In LangGraph, you'd need to build a fan-out/fan-in pattern with parallel branches, a synchronization node, and careful state merging — all wired explicitly through edges.
---
## Why CrewAI Flows for Production
Beyond cleaner syntax, Flows deliver several production-critical advantages:
**Built-in state persistence.** Flow state is backed by LanceDB, meaning your workflows can survive crashes, be resumed, and accumulate knowledge across runs. LangGraph requires you to configure a separate checkpointer.
**Type-safe state management.** Pydantic models give you validation, serialization, and IDE support out of the box. LangGraph's `TypedDict` states don't validate at runtime.
**First-class agent orchestration.** Crews are a native primitive. You define agents with roles, goals, backstories, and tools — and they collaborate autonomously within the structured envelope of a Flow. No need to reinvent multi-agent coordination.

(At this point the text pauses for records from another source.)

Lemma saveUserRoles_idempotent_witness :
  let w' := snd (saveUserRoles tt alice [pair 1 99] (start (assignedStore []))) in
  toAddPairs (associationsOf (db w') (User.id alice)) [pair 1 99] = [] /\
  toRemoveChannelRoles (associationsOf (db w') (User.id alice)) [pair 1 99] = [] /\
  saveUserRoles tt alice [pair 1 99] w' = (Ok tt, w') /\
  issued w' (snd (saveUserRoles tt alice [pair 1 99] w')) = [].
Proof.
  apply (saveUserRoles_idempotent tt alice [pair 1 99] (start (assignedStore []))).
  - apply primaryKeysOkb_sound. reflexivity.
  - vm_compute. reflexivity.
Defined.

(** The desired list [(1, 10); (1, 10)] for a user without associations:
    [create] is called twice for the pair (1, 10).  So it is not true that
    at most one creation is issued for a pair. *)
Lemma saveUserRoles_repeated_pair_created_twice :
  ~ (forall (user : User.t) (input : list ChannelRoleInput.t) (w : World)
            (key : string * string),
       primaryKeysOk (db w) ->
       (List.length
          (filter (isCreateFor key) (issued w (snd (saveUserRoles tt user input w)))) <= 1)%nat).
Proof.
  intros H.
  specialize (H alice [pair 1 10; pair 1 10] (start freshStore) (inputKey (pair 1 10))
                (primaryKeysOkb_sound freshStore eq_refl)).
  vm_compute in H. lia.
Qed.

Lemma saveUserRoles_diff_disjoint_witness :
  (exists k,
     issued (start (assignedStore []))
       (snd (saveUserRoles tt alice [pair 1 99] (start (assignedStore [])))) =
     createCalls alice [pair 1 99] ++ deleteCalls (firstn k [row1; row2])) /\
  matchesInput (pair 1 99) row1 = false /\ inputKey (pair 1 99) <> rowKey row1.
Proof.
  destruct (saveUserRoles_diff_disjoint tt alice [pair 1 99] (start (assignedStore [])))
    as [Hcalls Hdisjoint].
  split; [exact Hcalls|].
  apply Hdisjoint; vm_compute; left; reflexivity.
Defined.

**Simpler mental model.** Decorators declare intent. `@start` means "begin here." `@listen(x)` means "run after x." `@router(x)` means "decide where to go after x." The code reads like the workflow it describes.
**CLI integration.** Run flows with `crewai run`. No separate compilation step, no graph serialization. Your Flow is a Python class, and it runs like one.
---
## Migration Cheat Sheet
If you're sitting on a LangGraph codebase and want to move to CrewAI Flows, here's a practical conversion guide:
1. **Map your state.** Convert your `TypedDict` to a Pydantic `BaseModel`. Add default values for all fields.
2. **Convert nodes to methods.** Each `add_node` function becomes a method on your `Flow` subclass. Replace `state["field"]` reads with `self.state.field`.
3. **Replace edges with decorators.** Your `add_edge(START, "first_node")` becomes `@start()` on the first method. Sequential `add_edge("a", "b")` becomes `@listen(a)` on method `b`.
4. **Replace conditional edges with `@router`.** Your routing function and `add_conditional_edges()` mapping become a single `@router()` method that returns a route string.
5. **Replace compile + invoke with kickoff.** Drop `graph.compile()`. Call `flow.kickoff()` instead.
6. **Consider where Crews fit.** Any node where you have complex multi-step agent logic is a candidate for extraction into a Crew. This is where you'll see the biggest quality improvement.
---
## Getting Started
Install CrewAI and scaffold a new Flow project:
```bash
pip install crewai
crewai create flow my_first_flow
cd my_first_flow
```
This generates a project structure with a ready-to-edit Flow class, configuration files, and a `pyproject.toml` with `type = "flow"` already set. Run it with:
```bash
crewai run
```
From there, add your agents, wire up your listeners, and ship it.
---
## Final Thoughts
LangGraph taught the ecosystem that AI workflows need structure. That was an important lesson. But CrewAI Flows takes that lesson and delivers it in a form that's faster to write, easier to read, and more powerful in production — especially when your workflows involve multiple collaborating agents.
If you're building anything beyond a single-agent chain, give Flows a serious look. The decorator-driven model, native Crew integration, and built-in state management mean you'll spend less time on plumbing and more time on the problems that matter.
Start with `crewai create flow`. You won't look back.